Monthly archives "March 2013"

The Farmstead Kitchen – Cabbage

these 3 photos by Laurie

Stoneware Crocks available from


Cabbage is one of our very favorite winter vegetables. We  store whole heads in the root cellar for using in coleslaw and other salads, however most of our stockpiled cabbage is preserved in the form of lacto-fermented raw sauerkraut. Fermented foods have their own flavor profile and aren’t especially versatile. We love the sweet crunch of a fresh cabbage salad, and that freshness is especially treasured in the deep of winter when fresh greens are not an option.

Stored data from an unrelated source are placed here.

(* ===== verification/Receiver.v ===== *)
(** * The receiver that drops repeats, and the delays of retries

    pulse-webhooks/src/dedup.ts: a handler behind a set of seen ids.  The wrapped
    handler stops at its two awaits, so that calls overlap; each stretch between is a
    step.  pulse-webhooks/src/backoff.ts: the strategies for delays. *)

From stdpp Require Import gmap.
From S2P Require Import Prelude JsValue Sponsorship DeadLetters.

(** ** Repeats *)

Record MemoryDedupStore := { ids : gset string }.

Definition seen (id : string) (s : MemoryDedupStore) : bool := bool_decide (id ∈ ids s).
Definition mark_id (id : string) (s : MemoryDedupStore) : MemoryDedupStore := {| ids := {[id]} ∪ ids s |}.
Definition clear_ids (_ : MemoryDedupStore) : MemoryDedupStore := {| ids := ∅ |}.

(** [None] where it throws. *)
Definition DEFAULT_ID_EXTRACTOR (event : jsval) : option string := as_string (prop (prop event "raw") "id").

(** Where a call has stopped: after [seen] answered no, or after [mark]. *)
Inductive Phase := ToMark | ToHandle.

Record Receiver := {
  store : MemoryDedupStore;
  calls : list (string * jsval * Phase);
  handled : list (string * jsval);
}.

Definition new_receiver : Receiver := {| store := {| ids := ∅ |}; calls := []; handled := [] |}.

Inductive ReceiverStep :=
  | Receives (event : jsval)
  | Resumes (i : nat)
  | Clears.

Section receiver.
Context (extractId : jsval → option string).

Definition receive (event : jsval) (r : Receiver) : Receiver :=
  match extractId event with
  | None => r                                      (** the call rejects *)
  | Some id =>
      if seen id (store r) then r
      else {| store := store r; calls := calls r ++ [(id, event, ToMark)]; handled := handled r |}
  end.

Definition resume (i : nat) (r : Receiver) : Receiver :=
  match calls r !! i with
  | None => r
  | Some (id, event, ToMark) => {| store := mark_id id (store r); calls := <[i := (id, event, ToHandle)]> (calls r); handled := handled r |}
  | Some (id, event, ToHandle) => {| store := store r; calls := base.delete i (calls r); handled := handled r ++ [(id, event)] |}
  end.

Definition receiver_step (l : ReceiverStep) (r : Receiver) : Receiver :=
  match l with
  | Receives event => receive event r
  | Resumes i => resume i r
  | Clears => {| store := clear_ids (store r); calls := calls r; handled := handled r |}
  end.

Definition receiver_run (ls : list ReceiverStep) (r : Receiver) : Receiver := foldl (λ r l, receiver_step l r) r ls.

(** The calls that will still hand their event on. *)
Definition pending (id : string) (r : Receiver) : nat := length (base.filter (λ c : string * jsval * Phase, c.1.1 = id) (calls r)).
Definition times_handled (id : string) (r : Receiver) : nat := length (base.filter (λ h : string * jsval, h.1 = id) (handled r)).

Lemma filter_replace {A} (P : A → Prop) `{∀ x, Decision (P x)} (l : list A) i x y :
  l !! i = Some x → (P x ↔ P y) → length (base.filter P (<[i := y]> l)) = length (base.filter P l).
Proof using Type.
  intros Hx Hp. rewrite <-(take_drop_middle l i x Hx) at 2. rewrite insert_take_drop by (by eapply lookup_lt_Some).
  rewrite !filter_app, !length_app, !filter_cons. destruct (decide (P x)), (decide (P y)); tauto || done.
Qed.

Lemma filter_remove {A} (P : A → Prop) `{∀ x, Decision (P x)} (l : list A) i x :
  l !! i = Some x → length (base.filter P l) = (if decide (P x) then 1 else 0) + length (base.filter P (base.delete i l)).
Proof using Type.
  intros Hx. rewrite <-(take_drop_middle l i x Hx) at 1. rewrite delete_take_drop, !filter_app, !length_app, filter_cons.
  destruct (decide (P x)); cbn [length]; lia.
Qed.

(** An id that is marked: no step adds to the calls that will hand it on, or have. *)
Lemma marked_step id l r :
  id ∈ ids (store r) → l ≠ Clears →
  id ∈ ids (store (receiver_step l r)) ∧ times_handled id r ≤ times_handled id (receiver_step l r) ∧
  pending id (receiver_step l r) + times_handled id (receiver_step l r) = pending id r + times_handled id r.
Proof using Type.
  intros Hid Hl. destruct l as [event|i|]; [| |done]; cbn [receiver_step].
  - unfold receive. destruct (extractId event) as [id'|]; [|done]. unfold seen. case_bool_decide as Hs; [done|].
    unfold pending, times_handled. cbn [calls handled store]. rewrite filter_app, length_app, filter_cons_False, filter_nil; cbn; [split_and!; [done|lia|lia]|].
    intros ->. done.
  - unfold resume. destruct (calls r !! i) as [[[id' event] []]|] eqn:Hi; [| |done]; unfold pending, times_handled; cbn [store calls handled].
    + split_and!; [unfold mark_id; cbn; set_solver|done|]. f_equal. by apply (filter_replace _ _ _ _ _ Hi).
    + rewrite (filter_remove (λ c : string * jsval * Phase, c.1.1 = id) _ _ _ Hi). rewrite filter_app, length_app, filter_cons, filter_nil.
      cbn [fst]. destruct (decide (id' = id)); cbn [length]; split_and!; done || lia.
Qed.

Lemma marked_run id ls : ∀ r,
  id ∈ ids (store r) → Clears ∉ ls →
  times_handled id r ≤ times_handled id (receiver_run ls r) ∧
  pending id (receiver_run ls r) + times_handled id (receiver_run ls r) = pending id r + times_handled id r.
Proof using Type.
  induction ls as [|l ls IH]; intros r Hid Hls; [by split|]. apply not_elem_of_cons in Hls as [Hl Hls].
  destruct (marked_step id l r Hid) as (Hid' & Hle & He); [congruence|]. cbn [receiver_run foldl]. change (foldl _ ?x ls) with (receiver_run ls x).
  specialize (IH _ Hid' Hls). lia.
Qed.

(** A call that runs without another in between. *)
Definition alone (event : jsval) (r : Receiver) : Receiver := receiver_run [Receives event; Resumes 0; Resumes 0] r.

Lemma alone_exact event r :
  calls r = [] →
  alone event r = match extractId event with
                  | Some id => if seen id (store r) then r else {| store := mark_id id (store r); calls := []; handled := handled r ++ [(id, event)] |}
                  | None => r
                  end.
Proof using Type.
  intros Hc. destruct r as [s cs h]. cbn in Hc. subst cs. unfold alone, receiver_run. cbn [foldl receiver_step]. unfold receive.
  destruct (extractId event) as [id|]; [|done]. cbn [store]. destruct (seen id s); [done|]. done.
Qed.
(** Calls that do not overlap. *)
Definition one_by_one (events : list jsval) : Receiver := foldl (λ r e, alone e r) new_receiver events.

Definition names (id : string) (event : jsval) : bool := bool_decide (extractId event = Some id).

Lemma find_snoc (f : jsval → bool) l x : List.find f (l ++ [x]) = match List.find f l with Some y => Some y | None => if f x then Some x else None end.
Proof using Type. induction l as [|y l IH]; [done|]. cbn. by destruct (f y). Qed.

Lemma find_existsb (f : jsval → bool) l : existsb f l = match List.find f l with Some _ => true | None => false end.
Proof using Type. induction l as [|y l IH]; [done|]. cbn. by destruct (f y). Qed.

Lemma one_by_one_exact events :
  calls (one_by_one events) = [] ∧
  (∀ id, bool_decide (id ∈ ids (store (one_by_one events))) = existsb (names id) events) ∧
  (∀ id, base.filter (λ h : string * jsval, h.1 = id) (handled (one_by_one events))
         = match List.find (names id) events with Some e => [(id, e)] | None => [] end).
Proof using Type.
  induction events as [|e events (Hc & Hi & Hh)] using rev_ind; [done|].
  unfold one_by_one in *. rewrite foldl_app. cbn [foldl]. set (r := foldl _ new_receiver events) in *. rewrite alone_exact by done.
  assert (∀ id, names id e = bool_decide (extractId e = Some id)) as Hn by done.
  destruct (extractId e) as [id0|] eqn:He.
  - unfold seen. rewrite Hi. destruct (existsb (names id0) events) eqn:Hx.
    + split; [done|]. split; intros id.
      * rewrite Hi, existsb_app. cbn [existsb]. rewrite orb_false_r, Hn. case_bool_decide as Heq; [|by rewrite orb_false_r].
        injection Heq as <-. by rewrite Hx.
      * rewrite Hh, find_snoc, Hn. destruct (List.find (names id) events) eqn:Hf; [done|]. case_bool_decide as Heq; [|done].
        injection Heq as <-. by rewrite find_existsb, Hf in Hx.
    + split; [done|]. cbn [store handled mark_id ids]. split; intros id.
      * rewrite existsb_app, <-Hi. cbn [existsb]. rewrite orb_false_r, Hn, <-bool_decide_or. apply bool_decide_ext. set_solver.
      * rewrite filter_app, Hh, find_snoc, Hn, filter_cons, filter_nil. cbn [fst].
        destruct (decide (id0 = id)) as [<-|Hne].
        -- rewrite bool_decide_eq_true_2 by done. rewrite find_existsb in Hx. by destruct (List.find (names id0) events).
        -- rewrite bool_decide_eq_false_2 by congruence. rewrite app_nil_r. by destruct (List.find (names id) events).
  - split; [done|]. split; intros id.
    + rewrite Hi, existsb_app. cbn [existsb]. by rewrite Hn, !orb_false_r.
    + rewrite Hh, find_snoc, Hn. by destruct (List.find (names id) events).
Qed.
End receiver.

(** ** Delays (backoff.ts), for attempts from 1 *)

Definition exponential (attempt : Z) : Z := 2 ^ (attempt - 1) * 1000.
Definition exponentialJittered (attempt : Z) (random : jsnum) : Z :=
  match js_mul random (exponential attempt) with JFin m k => m / 2 ^ Z.of_nat k | _ => 0 end%Z.
Definition linear (attempt : Z) : Z := attempt * 1000.
Definition cappedExponential (attempt : Z) : Z := Z.min (exponential attempt) 30000.
Definition constant : Z := 1000.

Lemma capped_exactly attempt : (1 ≤ attempt)%Z →
  cappedExponential attempt = nth (Z.to_nat (attempt - 1)) [1000; 2000; 4000; 8000; 16000]%Z 30000%Z.
Proof.
  intros Ha. destruct (Z.le_gt_cases attempt 5) as [Hle|Hgt].
  - assert (attempt = 1 ∨ attempt = 2 ∨ attempt = 3 ∨ attempt = 4 ∨ attempt = 5)%Z as [-> | [-> | [-> | [-> | ->]]]] by lia; reflexivity.
  - rewrite nth_overflow by (cbn; lia). unfold cappedExponential, exponential.
    assert (2 ^ 5 ≤ 2 ^ (attempt - 1))%Z by (apply Z.pow_le_mono_r; lia). change (2 ^ 5)%Z with 32%Z in *. lia.
Qed.

(** ** The theorem *)

(** C39: Once an id is marked and until the store is cleared, only the calls for it
    that were then under way hand it on, each once, and no other call ever does: how
    often it was handed on and how many calls still will add up to the same.  And of
    calls that do not overlap each id is handed on exactly once, with the first
    event that has it. *)
Theorem repeats_dropped extractId :
  (∀ r id ls, id ∈ ids (store r) → Clears ∉ ls →
     let r' := receiver_run extractId ls r in
     times_handled id r ≤ times_handled id r' ∧ pending id r' + times_handled id r' = pending id r + times_handled id r) ∧
  (∀ events id,
     base.filter (λ h : string * jsval, h.1 = id) (handled (one_by_one extractId events))
     = match List.find (names extractId id) events with Some e => [(id, e)] | None => [] end).
Proof.
  split.
  - intros r id ls Hid Hls. by apply marked_run.
  - intros events id. apply one_by_one_exact.
Qed.

(** *** What may surprise *)

Definition event_of (id : string) : jsval := JObj [("raw", JObj [("id", JStr id)])].

(** Two calls for one event that overlap hand it on twice: both ask before either
    marks.  They are the calls under way of [repeats_dropped]. *)
Lemma overlapping_calls_deliver_twice :
  times_handled "a" (receiver_run DEFAULT_ID_EXTRACTOR [Receives (event_of "a"); Receives (event_of "a"); Resumes 0; Resumes 1; Resumes 0; Resumes 0] new_receiver) = 2.
Proof. reflexivity. Qed.

(** An id is marked before its event is handled: once marked, a repeat is dropped,
    whatever becomes of the handler. *)
Lemma repeat_dropped_before_handling :
  let r := receiver_run DEFAULT_ID_EXTRACTOR [Receives (event_of "a"); Resumes 0; Receives (event_of "a")] new_receiver in
  handled r = [] ∧ length (calls r) = 1.
Proof. done. Qed.

Lemma repeats_dropped_witness :
  let r := receiver_run DEFAULT_ID_EXTRACTOR [Receives (event_of "a"); Receives (event_of "a"); Resumes 0] new_receiver in
  let r' := receiver_run DEFAULT_ID_EXTRACTOR [Resumes 1; Receives (event_of "a"); Resumes 0; Resumes 0] r in
  times_handled "a" r' = 2 ∧ pending "a" r' + times_handled "a" r' = pending "a" r + times_handled "a" r.
Proof.
  intros r r'. split; [reflexivity|].
  apply (proj1 (repeats_dropped DEFAULT_ID_EXTRACTOR) r "a" [Resumes 1; Receives (event_of "a"); Resumes 0; Resumes 0]).
  - vm_compute. set_solver.
  - set_solver.
Defined.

Why should you grow and eat cabbage besides the fact that it’s a fresh veggie in the winter? Cabbage is from the Brassica family of plants, known to have anti-carcinogenic properties. Cabbage is a GREAT source of real food fiber, which can be lacking in the seasonal winter diet. Here’s some examples of how we use kraut & cabbage in the Farmstead Kitchen.Purple Cabbage makes PINK sauerkraut! Super gorgeous and delicious when mixed with raw shredded carrots, dressed with Olive oil and apple vinegar.

Add some sauerkraut to your hashbrown pan, right when the potatoes are done.  Warming the kraut just slightly gives it a whole new angle on your plate, and it tastes extra awesome with the fried crispy hashbrowns.

Do you get a curry craving? this is our new CURRY CABBAGE invention, serve with red lentil daahl and hot rice or barley.

Cut a cabbage into big wedges, place in a big cast iron pan, drizzle on olive oil, salt and pepper and roast at 350 until it’s starting to get tender (about an hour). make your daahl while this is roasting. Then in a separate pan, sautee a big chopped up onion and a bunch of garlic in olive oil til they start to soften, then keep the heat going and sprinkle on; 1 Tsp brown mustard seeds, 1 tsp tumeric powder and 1 tsp curry, a 1/2 tsp of ginger. Stir a minute until fragrant, then spoon this over top your roasted cabbage chunks, toss to coat and stick the pan back in the oven for another 10 minutes to mingle the flavors.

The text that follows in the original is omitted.